The research by Ofcom Technology asked, “Which is the most important device you use to connect to the internet at home or elsewhere?”
Smartphones topped the list at 33 per cent of respondents, more than double the number two years ago. And that figure doesn’t include tablets which also grew strongly from eight per cent to 19 per cent.
As blogger daringfireball (from where we sourced the reference noted) said, “Assuming the polling is valid, this suggests we’ve already passed the inflection point where most people consider their mobile devices (phone and tablet) central to their use of the internet.”

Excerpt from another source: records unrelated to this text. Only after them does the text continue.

(** * Face recognition service: capture loop, single-slot scheduler,
      recognition worker and identity store

    A shallow embedding of [services/face_recognition_service.py].

    - Python floats are rationals ([Q]) where the code only ever sees finite
      values (angles, areas, thresholds) and [PyFloat.t] (a rational or one of
      the IEEE special values) where the code produces [float('inf')].
      Rounding is not modelled.
    - Methods of [FaceRecognitionService] are computations in the monad [PyM]:
      they read and write the object's attributes, may raise, and what they
      wrote before raising stays written, as in Python.
    - The libraries the service calls (OpenCV, face_recognition, numpy's norm,
      scikit-learn, pickle) are the fields of the class [Externals].
    - The two threads are interleaved at the granularity of one capture-loop
      iteration and of the worker's sections between its blocking calls
      ([Queue.get], [time.sleep]). *)

From Stdlib Require Import String List ZArith QArith Qround Bool Lia Lqa.
From Stdlib Require Import Permutation.
Import ListNotations.

Local Open Scope Z_scope.

(** ** Python values *)

(** Floats that may be infinite: [float('inf')] is returned by
    [EmbeddingIndex.query] on an empty index. *)
Module PyFloat.

Inductive t : Type :=
| Fin (q : Q)
| PInf
| NInf
| NaN.

Definition Qltb (x y : Q) : bool := negb (Qle_bool y x).

(** [a < b]; every comparison with NaN is false. *)
Definition ltb (a b : t) : bool :=
  match a, b with
  | Fin x, Fin y => Qltb x y
  | Fin _, PInf => true
  | NInf, Fin _ => true
  | NInf, PInf => true
  | _, _ => false
  end.

(** [a - b] *)
Definition sub (a b : t) : t :=
  match a, b with
  | Fin x, Fin y => Fin (x - y)
  | NaN, _ | _, NaN => NaN
  | PInf, PInf | NInf, NInf => NaN
  | PInf, _ => PInf
  | NInf, _ => NInf
  | Fin _, PInf => NInf
  | Fin _, NInf => PInf
  end.

(** The builtin [max(a, b)]: [b] replaces [a] only when [b > a]. *)
Definition max (a b : t) : t := if ltb a b then b else a.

The change brought by mobility is only likely to accelerate as not only are the devices becoming more central to an individual consumers experience of the world but there is still a huge untapped population of global users anchored to older feature phones (or who have no phones at all).
There is also an interesting goat in the snake of the Ofcom research.
Asked what device they would most miss, the younger generation skews very heavily to mobility, while TV gets stronger the older the cohort. If you think the PC guys are doing it tough, the chart above is very, very bad news for the television media industry.